**EXERCISE GOAL:** Going through the entries below, tally the lines that hold the word "contains" and state the result alone.

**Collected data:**
^^^^^^^^^^^^^^^^

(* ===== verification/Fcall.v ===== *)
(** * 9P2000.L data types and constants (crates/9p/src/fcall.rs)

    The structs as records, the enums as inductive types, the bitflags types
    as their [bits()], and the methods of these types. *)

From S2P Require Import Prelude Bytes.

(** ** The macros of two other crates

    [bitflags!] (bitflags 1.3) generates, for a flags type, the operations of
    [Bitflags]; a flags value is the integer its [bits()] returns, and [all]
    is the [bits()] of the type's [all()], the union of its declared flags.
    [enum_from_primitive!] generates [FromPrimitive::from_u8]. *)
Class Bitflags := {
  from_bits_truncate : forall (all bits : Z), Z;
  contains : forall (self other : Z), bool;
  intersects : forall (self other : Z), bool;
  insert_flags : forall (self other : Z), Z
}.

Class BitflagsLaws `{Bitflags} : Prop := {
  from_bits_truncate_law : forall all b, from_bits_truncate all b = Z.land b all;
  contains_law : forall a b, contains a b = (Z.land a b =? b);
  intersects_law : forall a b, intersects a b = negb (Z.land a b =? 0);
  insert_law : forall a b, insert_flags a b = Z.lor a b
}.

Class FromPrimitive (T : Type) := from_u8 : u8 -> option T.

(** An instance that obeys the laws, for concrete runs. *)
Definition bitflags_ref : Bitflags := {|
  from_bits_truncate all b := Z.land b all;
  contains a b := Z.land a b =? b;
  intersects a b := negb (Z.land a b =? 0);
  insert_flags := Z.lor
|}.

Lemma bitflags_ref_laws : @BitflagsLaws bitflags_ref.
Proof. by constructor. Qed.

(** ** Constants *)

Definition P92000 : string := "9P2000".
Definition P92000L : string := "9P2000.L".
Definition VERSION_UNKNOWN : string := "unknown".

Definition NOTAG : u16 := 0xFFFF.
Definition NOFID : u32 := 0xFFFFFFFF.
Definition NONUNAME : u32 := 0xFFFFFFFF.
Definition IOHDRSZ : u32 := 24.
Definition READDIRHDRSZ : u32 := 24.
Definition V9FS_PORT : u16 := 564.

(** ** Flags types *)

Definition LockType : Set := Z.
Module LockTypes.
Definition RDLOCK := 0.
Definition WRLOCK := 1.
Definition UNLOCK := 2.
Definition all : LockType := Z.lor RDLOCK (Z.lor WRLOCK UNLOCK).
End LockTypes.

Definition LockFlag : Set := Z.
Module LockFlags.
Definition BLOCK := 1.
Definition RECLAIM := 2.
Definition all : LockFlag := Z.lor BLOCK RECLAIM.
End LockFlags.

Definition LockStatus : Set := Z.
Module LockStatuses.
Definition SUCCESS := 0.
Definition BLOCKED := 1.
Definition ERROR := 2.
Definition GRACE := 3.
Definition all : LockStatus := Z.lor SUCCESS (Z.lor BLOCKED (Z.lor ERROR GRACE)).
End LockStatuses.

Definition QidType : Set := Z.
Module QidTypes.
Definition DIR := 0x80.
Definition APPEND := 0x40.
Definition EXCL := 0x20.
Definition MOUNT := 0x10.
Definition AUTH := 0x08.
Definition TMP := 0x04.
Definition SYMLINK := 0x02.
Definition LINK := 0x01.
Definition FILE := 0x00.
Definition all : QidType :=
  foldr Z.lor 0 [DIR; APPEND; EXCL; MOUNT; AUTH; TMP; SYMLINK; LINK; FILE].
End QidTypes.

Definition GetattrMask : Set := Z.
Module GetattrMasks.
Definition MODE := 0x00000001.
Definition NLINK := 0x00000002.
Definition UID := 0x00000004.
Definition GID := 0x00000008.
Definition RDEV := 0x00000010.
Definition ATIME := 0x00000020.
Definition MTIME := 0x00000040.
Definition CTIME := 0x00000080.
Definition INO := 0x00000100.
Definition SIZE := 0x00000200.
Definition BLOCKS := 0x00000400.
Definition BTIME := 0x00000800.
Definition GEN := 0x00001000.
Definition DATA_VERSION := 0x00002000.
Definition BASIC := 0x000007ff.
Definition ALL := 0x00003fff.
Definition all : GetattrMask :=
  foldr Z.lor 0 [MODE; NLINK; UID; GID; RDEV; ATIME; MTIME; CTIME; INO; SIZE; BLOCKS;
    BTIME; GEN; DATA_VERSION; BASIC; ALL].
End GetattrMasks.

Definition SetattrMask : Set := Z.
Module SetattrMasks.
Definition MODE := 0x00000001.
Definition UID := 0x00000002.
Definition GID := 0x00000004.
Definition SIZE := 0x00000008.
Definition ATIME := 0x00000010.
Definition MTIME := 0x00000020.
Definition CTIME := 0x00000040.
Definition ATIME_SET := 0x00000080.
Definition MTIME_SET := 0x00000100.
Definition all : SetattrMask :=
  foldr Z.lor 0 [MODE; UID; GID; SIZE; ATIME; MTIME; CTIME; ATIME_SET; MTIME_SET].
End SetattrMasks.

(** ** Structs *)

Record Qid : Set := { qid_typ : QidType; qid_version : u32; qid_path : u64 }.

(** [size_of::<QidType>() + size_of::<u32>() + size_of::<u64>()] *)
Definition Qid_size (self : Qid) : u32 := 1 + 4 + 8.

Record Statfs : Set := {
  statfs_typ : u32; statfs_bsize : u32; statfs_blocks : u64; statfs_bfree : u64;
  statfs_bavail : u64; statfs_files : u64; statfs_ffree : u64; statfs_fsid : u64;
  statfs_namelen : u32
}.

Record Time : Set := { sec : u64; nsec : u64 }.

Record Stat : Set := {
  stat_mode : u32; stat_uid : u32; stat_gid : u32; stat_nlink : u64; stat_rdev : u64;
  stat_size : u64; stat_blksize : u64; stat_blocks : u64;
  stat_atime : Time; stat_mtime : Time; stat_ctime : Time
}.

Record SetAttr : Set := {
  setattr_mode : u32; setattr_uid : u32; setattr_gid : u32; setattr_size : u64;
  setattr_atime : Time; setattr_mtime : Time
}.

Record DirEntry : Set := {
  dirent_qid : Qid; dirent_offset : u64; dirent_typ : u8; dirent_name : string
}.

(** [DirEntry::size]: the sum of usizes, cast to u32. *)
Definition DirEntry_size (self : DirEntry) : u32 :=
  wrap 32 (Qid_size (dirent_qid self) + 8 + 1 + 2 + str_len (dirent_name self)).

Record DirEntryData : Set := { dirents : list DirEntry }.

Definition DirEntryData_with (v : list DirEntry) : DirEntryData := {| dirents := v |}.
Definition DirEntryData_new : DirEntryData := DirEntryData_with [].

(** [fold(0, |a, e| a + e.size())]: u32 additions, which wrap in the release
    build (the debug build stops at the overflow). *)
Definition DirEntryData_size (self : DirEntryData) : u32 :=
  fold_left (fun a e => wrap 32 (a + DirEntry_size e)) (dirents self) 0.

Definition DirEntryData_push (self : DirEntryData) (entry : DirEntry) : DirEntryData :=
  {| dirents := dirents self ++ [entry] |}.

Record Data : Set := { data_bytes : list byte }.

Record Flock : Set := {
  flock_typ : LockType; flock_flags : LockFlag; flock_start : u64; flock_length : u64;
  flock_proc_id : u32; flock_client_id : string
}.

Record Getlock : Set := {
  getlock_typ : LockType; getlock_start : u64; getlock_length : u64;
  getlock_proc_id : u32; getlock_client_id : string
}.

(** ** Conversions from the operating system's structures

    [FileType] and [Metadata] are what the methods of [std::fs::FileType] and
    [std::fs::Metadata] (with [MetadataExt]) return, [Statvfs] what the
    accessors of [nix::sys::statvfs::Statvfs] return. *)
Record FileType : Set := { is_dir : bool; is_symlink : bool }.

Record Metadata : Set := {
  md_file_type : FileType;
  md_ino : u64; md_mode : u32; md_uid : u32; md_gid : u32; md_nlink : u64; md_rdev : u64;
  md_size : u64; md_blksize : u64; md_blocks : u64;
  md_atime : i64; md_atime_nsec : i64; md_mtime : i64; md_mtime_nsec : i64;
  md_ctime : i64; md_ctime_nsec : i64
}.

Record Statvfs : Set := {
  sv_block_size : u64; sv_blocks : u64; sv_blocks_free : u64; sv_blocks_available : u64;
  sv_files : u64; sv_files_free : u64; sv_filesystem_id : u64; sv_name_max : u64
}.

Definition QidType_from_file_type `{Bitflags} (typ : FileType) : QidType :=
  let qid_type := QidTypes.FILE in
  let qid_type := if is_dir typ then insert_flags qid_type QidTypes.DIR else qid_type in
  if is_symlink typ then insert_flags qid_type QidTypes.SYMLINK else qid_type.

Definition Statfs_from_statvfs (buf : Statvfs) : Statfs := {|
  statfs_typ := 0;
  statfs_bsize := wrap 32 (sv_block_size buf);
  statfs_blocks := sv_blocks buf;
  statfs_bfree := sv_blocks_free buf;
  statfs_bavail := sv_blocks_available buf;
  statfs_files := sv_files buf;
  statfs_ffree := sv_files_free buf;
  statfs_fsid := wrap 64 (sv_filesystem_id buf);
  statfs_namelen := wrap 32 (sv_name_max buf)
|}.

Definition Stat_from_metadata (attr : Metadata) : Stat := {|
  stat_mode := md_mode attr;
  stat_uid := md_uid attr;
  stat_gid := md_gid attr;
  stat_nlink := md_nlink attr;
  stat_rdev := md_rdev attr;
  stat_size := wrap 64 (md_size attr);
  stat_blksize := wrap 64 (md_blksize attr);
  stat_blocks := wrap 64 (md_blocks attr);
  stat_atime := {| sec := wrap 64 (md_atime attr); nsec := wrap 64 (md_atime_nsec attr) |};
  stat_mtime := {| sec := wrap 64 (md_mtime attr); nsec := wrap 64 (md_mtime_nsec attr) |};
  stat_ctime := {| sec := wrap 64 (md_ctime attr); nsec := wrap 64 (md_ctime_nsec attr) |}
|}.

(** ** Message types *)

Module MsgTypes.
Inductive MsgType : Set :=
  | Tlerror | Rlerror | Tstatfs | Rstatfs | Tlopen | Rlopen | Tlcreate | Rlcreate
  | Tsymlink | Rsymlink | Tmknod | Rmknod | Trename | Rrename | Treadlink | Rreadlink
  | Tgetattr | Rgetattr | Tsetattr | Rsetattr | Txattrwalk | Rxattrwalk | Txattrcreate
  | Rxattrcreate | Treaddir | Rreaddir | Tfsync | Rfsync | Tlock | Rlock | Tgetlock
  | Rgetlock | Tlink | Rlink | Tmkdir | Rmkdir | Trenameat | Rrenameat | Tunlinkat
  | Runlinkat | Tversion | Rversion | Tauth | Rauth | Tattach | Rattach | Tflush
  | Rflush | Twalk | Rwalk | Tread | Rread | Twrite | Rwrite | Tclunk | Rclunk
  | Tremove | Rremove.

^^^^^^^^^^^^^^^^

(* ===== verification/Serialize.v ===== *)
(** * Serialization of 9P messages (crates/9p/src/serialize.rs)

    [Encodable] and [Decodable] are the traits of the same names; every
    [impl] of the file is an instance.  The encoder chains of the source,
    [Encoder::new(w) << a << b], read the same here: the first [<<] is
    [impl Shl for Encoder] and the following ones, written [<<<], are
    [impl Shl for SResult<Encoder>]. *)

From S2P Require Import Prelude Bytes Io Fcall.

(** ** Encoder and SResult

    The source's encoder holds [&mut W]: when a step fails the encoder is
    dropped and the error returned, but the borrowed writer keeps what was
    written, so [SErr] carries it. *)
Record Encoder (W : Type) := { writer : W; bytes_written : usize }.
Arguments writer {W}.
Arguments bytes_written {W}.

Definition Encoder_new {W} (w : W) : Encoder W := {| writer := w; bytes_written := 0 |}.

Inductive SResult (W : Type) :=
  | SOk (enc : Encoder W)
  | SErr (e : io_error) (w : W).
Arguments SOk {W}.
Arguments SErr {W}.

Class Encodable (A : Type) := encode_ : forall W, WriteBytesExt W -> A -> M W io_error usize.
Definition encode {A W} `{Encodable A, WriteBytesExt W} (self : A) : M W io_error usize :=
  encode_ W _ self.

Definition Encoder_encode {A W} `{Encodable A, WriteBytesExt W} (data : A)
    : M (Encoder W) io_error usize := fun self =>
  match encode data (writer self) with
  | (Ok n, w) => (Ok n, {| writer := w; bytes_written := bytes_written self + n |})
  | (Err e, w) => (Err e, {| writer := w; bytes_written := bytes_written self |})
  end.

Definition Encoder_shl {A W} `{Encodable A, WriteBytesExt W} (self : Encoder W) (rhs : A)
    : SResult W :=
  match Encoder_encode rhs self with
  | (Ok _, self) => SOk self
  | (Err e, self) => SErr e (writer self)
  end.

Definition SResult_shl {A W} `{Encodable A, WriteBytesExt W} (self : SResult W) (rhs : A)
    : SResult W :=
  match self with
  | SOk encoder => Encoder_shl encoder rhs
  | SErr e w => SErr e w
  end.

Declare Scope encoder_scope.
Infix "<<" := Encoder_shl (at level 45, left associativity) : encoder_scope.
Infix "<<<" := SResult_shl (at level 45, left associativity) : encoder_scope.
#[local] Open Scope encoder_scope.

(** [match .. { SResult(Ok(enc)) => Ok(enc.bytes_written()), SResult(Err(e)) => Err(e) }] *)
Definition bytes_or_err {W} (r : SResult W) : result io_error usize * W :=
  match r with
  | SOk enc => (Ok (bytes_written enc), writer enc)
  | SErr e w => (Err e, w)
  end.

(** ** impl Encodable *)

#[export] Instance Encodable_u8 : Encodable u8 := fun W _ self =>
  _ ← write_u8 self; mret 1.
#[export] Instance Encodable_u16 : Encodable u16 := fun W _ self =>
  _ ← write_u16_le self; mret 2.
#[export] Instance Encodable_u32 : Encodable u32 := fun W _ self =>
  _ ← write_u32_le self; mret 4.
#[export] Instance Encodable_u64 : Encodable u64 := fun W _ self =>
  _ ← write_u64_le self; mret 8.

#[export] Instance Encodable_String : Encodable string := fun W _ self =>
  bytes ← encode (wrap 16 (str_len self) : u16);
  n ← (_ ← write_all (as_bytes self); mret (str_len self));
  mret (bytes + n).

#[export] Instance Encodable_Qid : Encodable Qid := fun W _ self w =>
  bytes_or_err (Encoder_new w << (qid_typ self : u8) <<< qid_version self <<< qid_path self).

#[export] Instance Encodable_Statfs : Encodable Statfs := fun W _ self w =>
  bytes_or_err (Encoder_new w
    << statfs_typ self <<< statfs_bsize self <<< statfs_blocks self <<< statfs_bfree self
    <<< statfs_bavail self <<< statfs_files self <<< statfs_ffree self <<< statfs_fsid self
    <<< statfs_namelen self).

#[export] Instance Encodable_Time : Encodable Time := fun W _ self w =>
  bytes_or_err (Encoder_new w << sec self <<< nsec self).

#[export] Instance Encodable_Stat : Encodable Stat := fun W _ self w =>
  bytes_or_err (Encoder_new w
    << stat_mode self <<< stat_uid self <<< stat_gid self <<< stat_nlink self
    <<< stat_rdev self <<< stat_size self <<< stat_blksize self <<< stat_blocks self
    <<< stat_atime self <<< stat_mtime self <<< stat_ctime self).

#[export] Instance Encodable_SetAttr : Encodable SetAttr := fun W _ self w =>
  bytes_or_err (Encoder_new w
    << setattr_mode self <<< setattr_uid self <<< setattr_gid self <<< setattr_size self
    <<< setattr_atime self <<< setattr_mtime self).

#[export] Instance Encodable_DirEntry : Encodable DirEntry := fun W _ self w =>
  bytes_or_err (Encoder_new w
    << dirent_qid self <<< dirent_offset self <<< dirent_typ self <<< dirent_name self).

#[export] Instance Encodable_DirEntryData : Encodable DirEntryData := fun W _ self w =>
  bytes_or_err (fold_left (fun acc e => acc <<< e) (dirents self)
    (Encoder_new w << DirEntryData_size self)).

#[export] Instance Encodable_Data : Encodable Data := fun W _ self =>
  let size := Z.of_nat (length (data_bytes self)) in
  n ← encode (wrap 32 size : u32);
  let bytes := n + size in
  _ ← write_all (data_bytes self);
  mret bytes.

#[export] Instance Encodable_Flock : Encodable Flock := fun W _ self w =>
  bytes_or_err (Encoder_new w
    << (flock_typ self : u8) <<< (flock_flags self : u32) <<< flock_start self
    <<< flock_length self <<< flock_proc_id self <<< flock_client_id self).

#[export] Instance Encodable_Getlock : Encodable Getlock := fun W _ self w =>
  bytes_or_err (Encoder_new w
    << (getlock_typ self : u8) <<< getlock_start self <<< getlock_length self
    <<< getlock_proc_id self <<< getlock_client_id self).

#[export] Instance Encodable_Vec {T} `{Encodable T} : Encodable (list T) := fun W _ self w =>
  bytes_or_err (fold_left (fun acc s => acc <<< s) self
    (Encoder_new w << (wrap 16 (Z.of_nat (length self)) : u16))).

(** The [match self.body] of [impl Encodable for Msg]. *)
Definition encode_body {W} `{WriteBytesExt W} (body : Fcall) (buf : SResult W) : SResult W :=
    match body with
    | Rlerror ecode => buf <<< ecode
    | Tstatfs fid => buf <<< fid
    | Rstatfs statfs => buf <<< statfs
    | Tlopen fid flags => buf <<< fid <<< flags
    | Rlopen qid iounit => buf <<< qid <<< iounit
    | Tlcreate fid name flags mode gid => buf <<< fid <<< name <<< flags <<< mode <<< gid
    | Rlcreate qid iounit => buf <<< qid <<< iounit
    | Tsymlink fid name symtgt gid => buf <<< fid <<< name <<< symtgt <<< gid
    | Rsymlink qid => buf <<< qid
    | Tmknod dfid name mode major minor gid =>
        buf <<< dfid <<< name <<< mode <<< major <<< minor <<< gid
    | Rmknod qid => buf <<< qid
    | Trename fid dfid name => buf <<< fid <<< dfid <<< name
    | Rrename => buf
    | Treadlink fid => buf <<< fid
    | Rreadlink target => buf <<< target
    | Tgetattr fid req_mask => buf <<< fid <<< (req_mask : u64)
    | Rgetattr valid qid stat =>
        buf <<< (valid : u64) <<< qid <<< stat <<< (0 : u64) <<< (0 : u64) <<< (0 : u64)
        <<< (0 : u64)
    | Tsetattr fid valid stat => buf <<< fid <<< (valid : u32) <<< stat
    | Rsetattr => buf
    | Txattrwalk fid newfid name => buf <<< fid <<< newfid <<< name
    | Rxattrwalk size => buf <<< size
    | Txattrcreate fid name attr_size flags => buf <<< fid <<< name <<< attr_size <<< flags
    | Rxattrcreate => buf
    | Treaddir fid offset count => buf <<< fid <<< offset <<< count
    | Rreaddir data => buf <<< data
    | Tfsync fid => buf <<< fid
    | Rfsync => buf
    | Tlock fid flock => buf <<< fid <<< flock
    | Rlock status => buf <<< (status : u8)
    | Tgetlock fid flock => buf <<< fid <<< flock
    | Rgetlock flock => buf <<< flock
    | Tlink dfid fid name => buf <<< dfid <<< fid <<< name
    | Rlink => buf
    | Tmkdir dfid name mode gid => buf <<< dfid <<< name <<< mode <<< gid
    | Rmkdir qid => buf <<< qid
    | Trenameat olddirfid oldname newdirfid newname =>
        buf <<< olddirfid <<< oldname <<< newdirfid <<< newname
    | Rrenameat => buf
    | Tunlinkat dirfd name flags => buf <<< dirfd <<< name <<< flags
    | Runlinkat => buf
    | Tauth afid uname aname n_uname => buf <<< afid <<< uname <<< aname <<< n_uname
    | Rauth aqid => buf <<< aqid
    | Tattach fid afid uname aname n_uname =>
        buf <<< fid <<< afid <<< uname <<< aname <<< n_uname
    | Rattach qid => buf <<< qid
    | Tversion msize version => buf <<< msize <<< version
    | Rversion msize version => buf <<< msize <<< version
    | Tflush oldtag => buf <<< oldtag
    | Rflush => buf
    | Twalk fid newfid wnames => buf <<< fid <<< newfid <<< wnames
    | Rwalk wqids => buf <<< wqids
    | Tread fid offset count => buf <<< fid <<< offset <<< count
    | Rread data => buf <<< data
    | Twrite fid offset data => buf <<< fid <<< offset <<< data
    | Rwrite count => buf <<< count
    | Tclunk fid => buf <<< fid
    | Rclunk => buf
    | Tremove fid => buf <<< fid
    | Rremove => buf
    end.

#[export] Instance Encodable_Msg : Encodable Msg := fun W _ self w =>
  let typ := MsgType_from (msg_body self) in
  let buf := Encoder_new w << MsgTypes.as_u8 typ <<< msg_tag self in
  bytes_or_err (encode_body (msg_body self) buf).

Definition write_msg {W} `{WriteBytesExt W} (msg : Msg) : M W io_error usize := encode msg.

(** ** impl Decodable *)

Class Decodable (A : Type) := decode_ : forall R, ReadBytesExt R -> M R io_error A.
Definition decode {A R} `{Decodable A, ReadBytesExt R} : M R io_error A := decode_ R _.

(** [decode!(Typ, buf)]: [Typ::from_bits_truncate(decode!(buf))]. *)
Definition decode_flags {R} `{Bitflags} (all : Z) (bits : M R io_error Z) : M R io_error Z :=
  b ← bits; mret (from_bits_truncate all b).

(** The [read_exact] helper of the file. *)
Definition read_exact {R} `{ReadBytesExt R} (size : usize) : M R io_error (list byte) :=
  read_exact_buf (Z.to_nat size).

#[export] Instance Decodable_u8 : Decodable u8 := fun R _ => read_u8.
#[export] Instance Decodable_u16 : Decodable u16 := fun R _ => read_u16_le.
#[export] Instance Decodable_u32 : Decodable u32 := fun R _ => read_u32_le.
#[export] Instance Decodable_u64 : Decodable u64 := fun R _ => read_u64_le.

^^^^^^^^^^^^^^^^

**TASK RESPONSE:** 3